守りのオーディオ

 すっかり当店のオーディオのことを書かなくなっちゃたけれども、音がどうでもよくなったわけではない。ケーブルチューナーが効いているのか、この秋口はとてもいい音がしていて満足である。
 オーディオってやつはいい音が聴きたいときに限っていい音がせず、ふとしたときにたまらなくいい音がして、これならまたオーディオいじってみようかなと絆される。まるで呼んでも来ない猫のごとしである。

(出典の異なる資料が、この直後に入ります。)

(* ===== verification/Shared.v ===== *)
(** * Counted pointers (kernel/shared.h)

    [Shared<T>] counts the pointers to each object and deletes the object
    with the last of them, which in turn drops the pointers in its fields.
    The model is of one thread at a time; the counts, atomic in the code, are
    of 32 bits and wrap around.

    Objects and variables are numbered in the order of their creation; a
    deleted object leaves [None] behind, and a destroyed variable a null
    pointer.  Deletion is seen as the moment its destructor begins. *)

From S2P Require Import Prelude.
From S2P Require Import Semaphore.

(** ** State *)

Record obj := mkObj { ref_count : Z; fields : list (option nat) }.
Record store := mkStore { objs : list (option obj); vars : list (option nat) }.

(** A variable, or a field of what a variable points to. *)
Inductive place := Var (v : nat) | Field (v k : nat).

(** A place once its object has been found. *)
Inductive loc := LVar (v : nat) | LField (o k : nat).

Definition set_obj (i : nat) (x : option obj) : M store () := modify (λ s, mkStore (<[i := x]> (objs s)) (vars s)).
Definition set_var (v : nat) (p : option nat) : M store () := modify (λ s, mkStore (objs s) (<[v := p]> (vars s))).
Definition new_var (p : option nat) : M store () := modify (λ s, mkStore (objs s) (vars s ++ [p])).

(** An object that has not been deleted. *)
Definition object (i : nat) : M store obj :=
  s ← get;
  match objs s !! i with Some (Some o) => mret o | _ => fault end.

Definition from_option {S A} (x : option A) : M S A := match x with Some x => mret x | None => fault end.

Definition resolve (p : place) : M store loc :=
  match p with
  | Var v => mret (LVar v)
  | Field v k => s ← get; x ← from_option (vars s !! v); o ← from_option x; mret (LField o k)
  end.

Definition read (l : loc) : M store (option nat) :=
  match l with
  | LVar v => s ← get; from_option (vars s !! v)
  | LField o k => x ← object o; from_option (fields x !! k)
  end.

Definition write (l : loc) (p : option nat) : M store () :=
  match l with
  | LVar v => s ← get; require (v < List.length (vars s))%nat;; set_var v p
  | LField o k =>
      x ← object o;
      require (k < List.length (fields x))%nat;;
      set_obj o (Some (mkObj (ref_count x) (<[k := p]> (fields x))))
  end.

(** ** Operations *)

Definition add (p : option nat) : M store () :=
  match p with
  | None => mret ()
  | Some i => o ← object i; set_obj i (Some (mkObj (u32 (ref_count o + 1)) (fields o)))
  end.

(** [drop] of a pointer: the fields go in reverse order. *)
Fixpoint drop_ptr (fuel : nat) (p : option nat) : M store () :=
  match fuel with
  | O => diverge
  | S fuel =>
      match p with
      | None => mret ()
      | Some i =>
          o ← object i;
          let new_count := u32 (ref_count o - 1) in
          if decide (new_count = 0) then
            set_obj i None;;
            foldr (λ f rest, drop_ptr fuel f;; rest) (mret ()) (rev (fields o))
          else set_obj i (Some (mkObj new_count (fields o)))
      end
  end.

(** [drop] of a place that is overwritten or destroyed right after: it is
    cleared at once.  Nothing can look at it in between but the destructor
    of its object, and then the store that follows is to freed memory. *)
Definition drop (l : loc) : M store () :=
  p ← read l;
  write l None;;
  s ← get;
  drop_ptr (S (List.length (objs s))) p.

Inductive op :=
| Empty                     (** [Shared<T> a{}] *)
| Make (args : list place)  (** [Shared<T> a = Shared<T>::make(...)], the arguments kept in fields *)
| Copy (rhs : place)        (** [Shared<T> a{rhs}] *)
| Move (rhs : place)        (** [Shared<T> a = g()] *)
| Destroy (v : nat)         (** [~Shared] *)
| Assign_null (d : place)   (** [d = nullptr] *)
| Assign (d rhs : place)    (** [d = rhs] *)
| Assign_move (d rhs : place).

(** The copies of the arguments of a constructor. *)
Fixpoint copies (args : list place) : M store (list (option nat)) :=
  match args with
  | [] => mret []
  | a :: args => l ← resolve a; p ← read l; add p;; ps ← copies args; mret (p :: ps)
  end.

Definition exec (a : op) : M store () :=
  match a with
  | Empty => new_var None
  | Make args =>
      fs ← copies args;
      s ← get;
      let it := List.length (objs s) in
      modify (λ s, mkStore (objs s ++ [Some (mkObj 0 fs)]) (vars s));;
      new_var (Some it);;
      add (Some it)
  | Copy rhs => l ← resolve rhs; p ← read l; new_var p;; add p
  | Move rhs => l ← resolve rhs; p ← read l; new_var p;; write l None
  | Destroy v => drop (LVar v)
  | Assign_null d =>
      l ← resolve d;
      p ← read l;
      if decide (p = None) then mret () else drop l;; write l None
  | Assign d rhs =>
      l ← resolve d;
      r ← resolve rhs;
      other_ptr ← read r;
      p ← read l;
      if decide (p = other_ptr) then mret () else
      drop l;;
      write l other_ptr;;
      add other_ptr
  | Assign_move d rhs =>
      l ← resolve d;
      r ← resolve rhs;
      drop l;;
      p ← read r;
      write l p;;
      write r None
  end.

(** ** What the counts count *)

Definition is_ptr (i : nat) (p : option nat) : Z := if decide (p = Some i) then 1 else 0.
Definition count_in (i : nat) (ps : list (option nat)) : Z := zsum (is_ptr i) ps.
Definition in_object (i : nat) (o : option obj) : Z := match o with Some o => count_in i (fields o) | None => 0 end.

(** The pointers to object [i] in variables and in fields of objects. *)
Definition refs (s : store) (i : nat) : Z := count_in i (vars s) + zsum (in_object i) (objs s).

(** Every object has one count for each pointer to it, up to the difference
    [δ], at least one and not as many as wrap around; deleted objects have
    no pointers to them. *)
Definition balanced (δ : nat → Z) (s : store) : Prop :=
  ∀ i, match objs s !! i with
       | Some (Some o) => ref_count o = refs s i + δ i ∧ 0 < ref_count o < 2 ^ 32
       | _ => refs s i + δ i = 0
       end.

(** With the pointers [W] on their way in or out. *)
Definition counted (W : list (option nat)) : store → Prop := balanced (λ i, count_in i W).

Lemma balanced_ext δ δ' s : (∀ i, δ i = δ' i) → balanced δ s → balanced δ' s.
Proof. intros Hd Hb i. specialize (Hb i). by rewrite <-(Hd i). Qed.

Lemma is_ptr_nonneg i p : 0 ≤ is_ptr i p.
Proof. unfold is_ptr. case_decide; lia. Qed.

Lemma is_ptr_self i : is_ptr i (Some i) = 1.
Proof. unfold is_ptr. by rewrite decide_True. Qed.

Lemma count_in_nonneg i ps : 0 ≤ count_in i ps.
Proof. apply zsum_nonneg. intros. apply is_ptr_nonneg. Qed.

Lemma in_object_nonneg i o : 0 ≤ in_object i o.
Proof. destruct o; simpl; [apply count_in_nonneg|lia]. Qed.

 最近はJimmyJazz開業前のジャズ初心者時代にカセットテープで聴いていた音源を中古CDで買い直して聴いている。エマーシーの『ダイナ・ジャム』とか、オスカー・ピーターソンの『ウエストサイド物語』とか、やっぱりあの当時、35年前に近所の貸しレコード屋で置いてあった定番のジャズだから内容がすこぶるいい。
 こないだ買ってきたジョニー・ホッジスとエリントンの『バック・トゥ。バック』、45分のカセットテープに収まらなかったからよく憶えている。最後の「ロイヤル・ガーデン・ブルース」が惜しいところで切れるのだw

 20代前半の若造には少々「じじむさい」印象だったホッジスも、35年も経つと滋味溢れて心にやさしい。最高ではないか。わたしも歳とったんだなあ。

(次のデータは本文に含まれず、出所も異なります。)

(** ** grep *)

Definition match_body (sub str : list Z) (base len i : Z) (j : Z) : M (list Z) (Z + Z) :=
  if decide (j < len) then
    a ← char_at sub j;
    b ← char_at str (base + i + j);
    mret (if decide (a ≠ b) then inr j else inl (j + 1))
  else mret (inr j).

Definition search_body (sub str : list Z) (base len x : Z) (i : Z) : M (list Z) (Z + Z) :=
  if decide (i < len) then
    j ← iter (S (Z.to_nat len)) (match_body sub str base len i) 0;
    mret (if decide (j = x) then inr 1 else inl (i + 1))
  else mret (inr 0).

(** [isSubstring(sub, str + base, len)]. *)
Definition isSubstring (sub str : list Z) (base len : Z) : M (list Z) Z :=
  x ← iter (S (List.length sub)) (λ x, c ← char_at sub x; mret (if decide (c ≠ 0) then inl (x + 1) else inr x)) 0;
  iter (S (Z.to_nat len)) (search_body sub str base len x) 0.

Definition grep_body (first_word file_contents : list Z) (n : Z) : M (list Z) (Z + ()) :=
  if decide (n < Z.of_nat (List.length file_contents)) then
    m ← word_length file_contents n;
    r ← isSubstring first_word file_contents n m;
    (if decide (r ≠ 0) then write (sub_list file_contents n (n + m));; write [10] else mret ());;
    mret (inl (n + (m + 1)))
  else mret (inr ()).

Definition grep (input : list Z) : M (list Z) () :=
  i ← arg_end input 0;
  let first_word := cstring (sub_list input 0 i) in
  let i := i + 1 in
  e ← arg_end input i;
  file_contents ← read_file (sub_list input i e);
  iter (S (List.length file_contents)) (grep_body first_word file_contents) 0.

(** ** wc *)

(** The three counters, at the word that begins at [i]. *)
Record counts := mkCounts { line_count : Z; word_count : Z; char_count : Z }.

Definition wc_body (file_contents : list Z) (st : Z * counts) : M (list Z) ((Z * counts) + counts) :=
  let '(i, k) := st in
  if decide (i < Z.of_nat (List.length file_contents)) then
    j ← word_length file_contents i;
    c ← char_at file_contents (i + j);
    let '(l, w) := if decide (c = 10) then (1, 1) else if decide (c = chr " ") then (0, 1) else (0, 0) in
    mret (inl (i + (j + 1), mkCounts (line_count k + l) (word_count k + w) (char_count k + j)))
  else mret (inr k).

(** The numbers that are printed. *)
Definition wc (file_name : list Z) : M (list Z) counts :=
  file_contents ← read_file file_name;
  iter (S (List.length file_contents)) (wc_body file_contents) (0, mkCounts 0 0 0).

(** ** cat *)

Definition strcmp_body (s1 s2 : list Z) (i : Z) : M (list Z) (Z + Z) :=
  a ← char_at s1 i;
  b ← char_at s2 i;
  if decide (a = b) then mret (if decide (a = 0) then inr 0 else inl (i + 1)) else mret (inr (a - b)).
Definition strcmp (s1 s2 : list Z) : M (list Z) Z := iter (S (List.length s1)) (strcmp_body s1 s2) 0.

Definition cat_body (file_names : list Z) (i : Z) : M (list Z) (Z + ()) :=
  c ← char_at file_names i;
  if decide (c = 0) then mret (inr ()) else
  e ← arg_end file_names i;
  let file_name := cstring (sub_list file_names i e) in
  c1 ← strcmp file_name (cstring (lit "."));
  c2 ← (if decide (c1 = 0) then mret 0 else strcmp file_name (cstring (lit "..")));
  c3 ← (if decide (c1 = 0 ∨ c2 = 0) then mret 0 else strcmp file_name (cstring (lit "lost+found")));
  (if decide (c1 = 0 ∨ c2 = 0 ∨ c3 = 0) then mret ()
   else b ← read_file (sub_list file_names i e); write b);;
  sep ← char_at file_names e;
  mret (inl (if decide (sep = chr " ") then e + 1 else e)).

Definition cat (file_names : list Z) : M (list Z) () :=
  iter (S (List.length file_names)) (cat_body file_names) 0.
End programs.

(** ** Words *)

(** A word without separators, and what ends it. *)
Definition word_ok (w : list Z) : Prop := ∀ c, c ∈ w → ¬ is_sep c ∧ c ≠ 0.

(** A text whose every word is ended. *)
Definition text (ws : list (list Z * Z)) : list Z := concat (map (λ w, w.1 ++ [w.2]) ws).
Definition text_ok (ws : list (list Z * Z)) : Prop := Forall (λ w, word_ok w.1 ∧ is_sep w.2) ws.

(** [pat] is somewhere in the word. *)
Definition occurs (pat w : list Z) : bool :=
  existsb (λ i, bool_decide (pat `prefix_of` drop i w)) (seq 0 (List.length w)).

Lemma occurs_spec pat w : occurs pat w = true ↔ w ≠ [] ∧ ∃ a b, w = a ++ pat ++ b.
Proof.
  unfold occurs. rewrite existsb_exists. split.
  - intros (i & Hi%in_seq & [b Hb]%bool_decide_eq_true). split; [by intros ->; simpl in Hi; lia|].
    exists (take i w), b. by rewrite <-Hb, take_drop.
  - intros (Hw & a & b & ->). destruct (decide (pat = [])) as [->|Hp].
    + exists 0%nat. split; [apply in_seq; destruct (a ++ [] ++ b); [done|simpl; lia]|].
      apply bool_decide_eq_true. apply prefix_nil.
    + exists (List.length a). split; [apply in_seq; rewrite !length_app; destruct pat; [done|simpl; lia]|].
      apply bool_decide_eq_true. rewrite drop_app_length. by exists b.
Qed.

Lemma mid_word {A} (pre w post : list A) c k : (k < List.length w)%nat → (pre ++ w ++ c :: post) !! (List.length pre + k)%nat = w !! k.
Proof. intros Hk. rewrite lookup_app_r by lia. replace (_ + k - _)%nat with k by lia. by rewrite lookup_app_l. Qed.

Lemma mid_end {A} (pre w post : list A) c : (pre ++ w ++ c :: post) !! (List.length pre + List.length w)%nat = Some c.
Proof.
  rewrite lookup_app_r by lia. replace (_ + _ - _)%nat with (List.length w) by lia.
  by rewrite lookup_app_r, Nat.sub_diag by lia.
Qed.

Lemma mid_sub (pre w post : list Z) :
  sub_list (pre ++ w ++ post) (Z.of_nat (List.length pre)) (Z.of_nat (List.length pre + List.length w)) = w.
Proof.
  unfold sub_list. rewrite Nat2Z.id, drop_app_length.
  replace (Z.to_nat _) with (List.length w) by lia. by rewrite take_app_length.
Qed.

Lemma wp_mid pre w c post i (Q : Z → list Z → Prop) out :
  (List.length pre <= i <= List.length pre + List.length w)%nat →
  (∀ x, (x ∈ w ∧ w !! (i - List.length pre)%nat = Some x ∧ (i < List.length pre + List.length w)%nat) ∨
        (x = c ∧ i = List.length pre + List.length w)%nat → Q x out) →
  wp (char_at (pre ++ w ++ c :: post) (Z.of_nat i)) Q out.
Proof.
  intros Hi HQ. destruct (decide (i = List.length pre + List.length w)%nat) as [E|Hne].
  - eapply wp_char_at; [lia|rewrite Nat2Z.id, E; apply mid_end|]. apply HQ. by right.
  - destruct (lookup_lt_is_Some_2 w (i - List.length pre)%nat) as [x Ex]; [lia|].
    eapply wp_char_at; [lia| |apply HQ; left; split_and!; [by eapply list_elem_of_lookup_2|done|lia]].
    rewrite Nat2Z.id. replace i with (List.length pre + (i - List.length pre))%nat by lia. by rewrite mid_word by lia.
Qed.

(** Scanning an argument, and a word. *)
Lemma wp_arg_end pre w c post (Q : Z → list Z → Prop) out :
  (∀ x, x ∈ w → x ≠ chr " " ∧ x ≠ 0) → c = chr " " ∨ c = 0 →
  Q (Z.of_nat (List.length pre + List.length w)) out →
  wp (arg_end (pre ++ w ++ c :: post) (Z.of_nat (List.length pre))) Q out.
Proof.
  intros Hw Hc HQ. unfold arg_end.
  apply (wp_iter (λ i o, o = out ∧ ∃ k, i = Z.of_nat k ∧ (List.length pre <= k <= List.length pre + List.length w)%nat)
                 (λ i _, List.length pre + List.length w - Z.to_nat i)%nat).
  - intros i o (-> & k & -> & Hk). unfold arg_end_body. apply wp_bind, wp_mid; [done|].
    intros x [(Hx & _ & Hlt)|[-> ->]]; apply wp_ret.
    + rewrite decide_True by auto. split; [|lia]. split; [done|]. exists (S k). lia.
    + rewrite decide_False by naive_solver. done.
  - split; [done|]. exists (List.length pre). lia.
  - rewrite !length_app. simpl. lia.
Qed.

Lemma wp_word_length pre w c post (Q : Z → list Z → Prop) out :
  word_ok w → is_sep c → Q (Z.of_nat (List.length w)) out →
  wp (word_length (pre ++ w ++ c :: post) (Z.of_nat (List.length pre))) Q out.
Proof.
  intros Hw Hc HQ. unfold word_length.
  apply (wp_iter (λ m o, o = out ∧ ∃ k, m = Z.of_nat k ∧ (k <= List.length w)%nat) (λ m _, List.length w - Z.to_nat m)%nat).
  - intros m o (-> & k & -> & Hk). unfold word_body. rewrite decide_True by (rewrite !length_app; simpl; lia).
    rewrite <-Nat2Z.inj_add. apply wp_bind, wp_mid; [lia|].
    intros x [(Hx & _ & Hlt)|[-> E]]; apply wp_ret.
    + rewrite decide_True by (by apply Hw). split; [|lia]. split; [done|]. exists (S k). lia.
    + rewrite decide_False by tauto. by replace k with (List.length w) by lia.
  - split; [done|]. exists 0%nat. lia.
  - rewrite !length_app. simpl. lia.
Qed.

(** ** The search for a pattern *)

Section search.
Context (pat pre w post : list Z) (c : Z).
Context (Hpat : word_ok pat) (Hw : word_ok w) (Hc : is_sep c).

Lemma wp_pattern j (Q : Z → list Z → Prop) out :
  (j <= List.length pat)%nat → (∀ x, pat !! j = Some x ∨ (x = 0 ∧ j = List.length pat) → Q x out) →
  wp (char_at (cstring pat) (Z.of_nat j)) Q out.
Proof.
  intros Hj HQ. pose proof (wp_mid [] pat 0 [] j) as Hm. simpl in Hm. apply Hm; [lia|].
  intros x [(_ & Hx & _)|[-> ->]]; apply HQ; [left|by right]. by rewrite Nat.sub_0_r in Hx.
Qed.

Lemma prefix_lookup (l : list Z) : pat `prefix_of` l ↔ ∀ k, (k < List.length pat)%nat → l !! k = pat !! k.
Proof.
  split.
  - intros [r ->] k Hk. by rewrite lookup_app_l.
  - intros Hk. exists (drop (List.length pat) l). rewrite <-(take_drop (List.length pat) l) at 1. f_equal.
    apply list_eq. intros k. destruct (decide (k < List.length pat)%nat).
    + rewrite lookup_take_lt by done. by apply Hk.
    + rewrite lookup_take_ge by lia. by rewrite lookup_ge_None_2 by lia.
Qed.

Lemma wp_match i (Q : Z → list Z → Prop) out :
  (i < List.length w)%nat →
  (∀ j, (j = Z.of_nat (List.length pat) ↔ pat `prefix_of` drop i w) → Q j out) →
  wp (iter (S (Z.to_nat (Z.of_nat (List.length w))))
        (match_body (cstring pat) (pre ++ w ++ c :: post) (Z.of_nat (List.length pre)) (Z.of_nat (List.length w)) (Z.of_nat i)) 0) Q out.
Proof.
  intros Hi HQ.
  apply (wp_iter (λ j o, o = out ∧ ∃ k, j = Z.of_nat k ∧ (i + k <= List.length w ∧ k <= List.length pat ∧ k <= List.length w)%nat ∧
                    ∀ n, (n < k)%nat → w !! (i + n)%nat = pat !! n) (λ j _, List.length w - Z.to_nat j)%nat); [| |lia].
  - intros j o (-> & k & -> & (Hk1 & Hk2 & Hk3) & Heq). unfold match_body.
    destruct (decide (Z.of_nat k < Z.of_nat (List.length w))) as [Hlt|Hge].
    + apply wp_bind, wp_pattern; [done|]. intros a Ha.
      replace (Z.of_nat (List.length pre) + Z.of_nat i + Z.of_nat k) with (Z.of_nat (List.length pre + (i + k))) by lia.
      apply wp_bind, wp_mid; [lia|]. intros b Hb.
      assert (Hpre : k = List.length pat → pat `prefix_of` drop i w).
      { intros ->. apply prefix_lookup. intros n Hn. rewrite lookup_drop. by apply Heq. }
      apply wp_ret. destruct (decide (a ≠ b)) as [Hab|Hab].
      * apply HQ. split; [intros E; apply Hpre; lia|]. intros Hp0. pose proof (proj1 (prefix_lookup _) Hp0) as Hp.
        destruct (decide (k = List.length pat)) as [|Hne]; [lia|exfalso].
        destruct Ha as [Ha|[_ ?]]; [|done]. specialize (Hp k ltac:(lia)). rewrite lookup_drop, Ha in Hp.
        destruct Hb as [(_ & Hb & _)|[_ Hb]].
        -- replace (List.length pre + (i + k) - List.length pre)%nat with (i + k)%nat in Hb by lia. congruence.
        -- apply lookup_lt_Some in Hp. lia.
      * assert (a = b) as -> by (destruct (decide (a = b)); tauto).
        assert (Hb0 : b ≠ 0). { destruct Hb as [(Hb & _)|[-> _]]; [by apply Hw|]. destruct Hc as [-> | ->]; done. }
        destruct Ha as [Ha|[? _]]; [|done]. assert (Hnb : ¬ is_sep b) by (apply Hpat; by eapply list_elem_of_lookup_2).
        destruct Hb as [(_ & Hb & Hlt')|[-> _]]; [|done].
        replace (List.length pre + (i + k) - List.length pre)%nat with (i + k)%nat in Hb by lia.
        pose proof (lookup_lt_Some _ _ _ Ha). split; [|lia]. split; [done|]. exists (S k). split; [lia|]. split; [lia|].
        intros n Hn. destruct (decide (n = k)) as [->|]; [congruence|]. apply Heq. lia.
    + apply wp_ret, HQ. split.
      * intros E. apply prefix_lookup. intros n Hn. rewrite lookup_drop. apply Heq. lia.
      * intros [r Hr]. apply (f_equal List.length) in Hr. rewrite length_drop, length_app in Hr. lia.
  - split; [done|]. exists 0%nat. split; [done|]. split; [lia|]. intros n Hn. lia.
Qed.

 当然35年前よりも格段にオーディオは成長してるはずだから、音質だって素晴らしくなっているし、何より素直に音楽を楽しめるようになった。
 オーディオだって最初の頃は「ラジカセ以下の音」だった。今は「スマホ以下の写真」を撮って喜んでる。いつか素晴らしい写真が撮れるようになるのだろうか?